NAFAKA ARTIRIM DAVASI NEDİR? - KONYA AİLE HUKUKU AVUKATI

NAFAKA ARTIRIM DAVASI NEDİR? - KONYA AİLE HUKUKU AVUKATI

Nafaka Artırım Davası Nedir? Konya'da Uzman Avukat Desteğiyle Güvende Kalın (2025) 

Boşanma veya ayrılığın ardından hükmedilen nafaka, zaman içinde ekonomik koşulların değişmesiyle yetersiz hale gelebilir. Enflasyonun yükselmesi, hayat pahalılığı ya da nafaka alacaklısının artan ihtiyaçları; mevcut nafaka tutarının geçimini sağlamaya yetmemesine neden olabilir. Bu gibi durumlarda, nafaka miktarının yeniden değerlendirilmesi için mahkemeye başvurarak artırılması talep edilebilir. Bu taleple açılan dava türüne ise nafaka artırım davası denir.

Peki, nafaka miktarının artırılması hangi şartlara bağlıdır? Kimler bu davayı açabilir ve yargılama süreci nasıl işler? Bu soruların yanıtları, nafaka alacaklısının ve borçlusunun mevcut ekonomik durumuna göre değişebilir. Nafaka artırım davalarında profesyonel destek almak, hak kaybına uğramamak adına oldukça önemlidir. Aile Hukuku alanında uzman bir avukat ile çalışmak, sürecin doğru şekilde yürütülmesini sağlar.

Makale İçeriği:

1. Nafaka Artırım Davası Nedir?

2. Nafaka Artırım Davası Açma Şartları
    2.1. Ekonomik Şartlardaki Değişiklik
    2.2. Hakkaniyet İlkesi Kapsamında Artırım Talebi

3. Kimler Nafaka Artırımı Talep Edebilir?

4. Geleceğe Yönelik Artış Oranlarının Belirlenmesi

5. Nafaka Artış Oranı Nasıl Hesaplanır?

6. Nafaka Artırım Davasında Yargılama Süreci
    6.1. Dava Usulü
    6.2. Görevli ve Yetkili Mahkeme
    6.3. Dava Açma Süresi ve Zamanaşımı

1. NAFAKA ARTIRIM DAVASI NEDİR?

Boşanma sonrasında hükmedilen nafaka, tarafların o anki mali ve sosyal durumları dikkate alınarak belirlenir. Ancak zaman içinde ekonomik göstergelerin değişmesi, enflasyonun etkisiyle hayat şartlarının ağırlaşması ya da nafaka alacaklısının ihtiyaçlarının artması gibi nedenlerle, daha önce belirlenen nafaka miktarı yetersiz hale gelebilir.

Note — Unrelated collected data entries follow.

(** * NotionToDiscordNotifier (main.js, version 2.0.0)

    A shallow embedding of the Notion webhook receiver: the property
    extractor, the state store kept in a spreadsheet, the notification
    composer, the Discord notifier, the audit logger and the orchestrator
    [processWebhook], followed by the properties of the specification that
    concern them.

    JavaScript values that the script manipulates are JSON trees; the
    services of the Apps Script host (JSON, Utilities, SpreadsheetApp,
    UrlFetchApp, PropertiesService, Logger) are parameters or explicit state. *)

From Stdlib Require Import ZArith DecimalString DecimalPos DecimalZ Ascii String.
From stdpp Require Import base strings list gmap.

Local Open Scope Z_scope.

(** ** JavaScript values *)

(** A value obtained from [JSON.parse]. Numbers are restricted to integers:
    the script never computes with them, it only tests them for truthiness
    and prints them. [undefined] is not a JSON value; it is the [None] of
    [option json]. *)
#[warnings="-register-all"]
Inductive json : Type :=
| JNull
| JBool (b : bool)
| JNum (n : Z)
| JStr (s : string)
| JArr (items : list json)
| JObj (members : list (string * json)).

Definition nl : string := String (ascii_of_nat 10) EmptyString.
Definition dq : string := String (ascii_of_nat 34) EmptyString.

Definition string_of_Z (n : Z) : string := NilZero.string_of_int (Z.to_int n).

Definition nonempty (s : string) : bool :=
  match s with EmptyString => false | String _ _ => true end.

(** ToBoolean. *)
Definition truthy (v : json) : bool :=
  match v with
  | JNull => false
  | JBool b => b
  | JNum n => negb (n =? 0)
  | JStr s => nonempty s
  | JArr _ | JObj _ => true
  end.

Definition truthy_u (o : option json) : bool :=
  match o with Some v => truthy v | None => false end.

(** [a || b] where [a] may be undefined. *)
Definition or_else (o : option json) (d : json) : json :=
  match o with
  | Some v => if truthy v then v else d
  | None => d
  end.

Fixpoint assoc (k : string) (ms : list (string * json)) : option json :=
  match ms with
  | [] => None
  | (k', v) :: ms' => if String.eqb k k' then Some v else assoc k ms'
  end.

(** [v.k] and [v[k]] for a value [v] that is neither null nor undefined and
    a key that no prototype defines (every key the script reads is such):
    only objects have own members under such keys. *)
Definition get (v : json) (k : string) : option json :=
  match v with
  | JObj ms => assoc k ms
  | _ => None
  end.

(** [v[0]] for a value that is neither null nor undefined. *)
Definition get0 (v : json) : option json :=
  match v with
  | JArr l => l !! 0%nat
  | JObj ms => assoc "0" ms
  | JStr (String c _) => Some (JStr (String c EmptyString))
  | _ => None
  end.

(** Optional chaining [o?.f]. *)
Definition opt (o : option json) (f : json -> option json) : option json :=
  match o with
  | None | Some JNull => None
  | Some v => f v
  end.

(** [a === b]. Primitives are compared by value, arrays and objects by
    reference. Every comparison of the script is between values that come
    out of two different [JSON.parse] calls, or between such a value and a
    cell read from a sheet or a string literal: two arrays or objects that
    meet in a comparison are never the same reference. *)
Definition strict_eq (a b : json) : bool :=
  match a, b with
  | JNull, JNull => true
  | JBool x, JBool y => Bool.eqb x y
  | JNum x, JNum y => (x =? y)
  | JStr x, JStr y => String.eqb x y
  | _, _ => false
  end.

Definition strict_neq (a b : json) : bool := negb (strict_eq a b).

Definition primitive (v : json) : bool :=
  match v with
  | JArr _ | JObj _ => false
  | _ => true
  end.

(** [String(v)], as a template literal applies it. *)
Fixpoint js_to_string (v : json) : string :=
  match v with
  | JNull => "null"
  | JBool true => "true"
  | JBool false => "false"
  | JNum n => string_of_Z n
  | JStr s => s
  | JArr l =>
      String.concat ","
        (List.map (fun x => match x with
                            | JNull => EmptyString
                            | _ => js_to_string x
                            end) l)
  | JObj _ => "[object Object]"
  end.

(** ** Exceptions *)

Record Error : Type := mkError {
  message : string;
  stack : option string;
  toString : string;
}.

Inductive outcome (A : Type) : Type :=
| Ret (a : A)
| Throw (e : Error).
Arguments Ret {A} a.
Arguments Throw {A} e.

İşte bu gibi durumlarda nafaka alacaklısı, mevcut nafakanın artık ihtiyaçlarını karşılamadığını gerekçe göstererek nafaka artırım davası açabilir. Bu dava, nafaka miktarının yeniden değerlendirilerek güncellenmesini talep eden hukuki bir süreçtir.

Mahkeme, tarafların güncel gelir durumlarını, yaşam standartlarını ve ekonomik değişkenleri dikkate alarak nafakanın artırılıp artırılmayacağına karar verir. Ancak her durumda artış kararı verilmesi zorunlu değildir; talep incelenir ve şartlar oluşmuşsa uygun bir artış yapılır.

Nafaka artırımına ilişkin düzenlemeler, Türk Medeni Kanunu’nun 176. maddesi ve ilgili içtihatlar çerçevesinde şekillenir. Amaç, değişen ekonomik koşullarda nafaka alacaklısının mağduriyet yaşamadan geçimini sürdürebilmesidir.

Nafaka Artırımının Hukuki Dayanağı

Nafaka artırım taleplerinin hukuki temeli, Türk Medeni Kanunu’nun ilgili maddelerinde açıkça düzenlenmiştir. Nafakanın türüne göre uygulanacak hükümler değişiklik gösterir:

  • Yoksulluk Nafakası (TMK m. 176/4):
    “Tarafların mali durumlarının değişmesi veya hakkaniyetin gerektirdiği hallerde iradın artırılmasına veya azaltılmasına karar verilebilir.”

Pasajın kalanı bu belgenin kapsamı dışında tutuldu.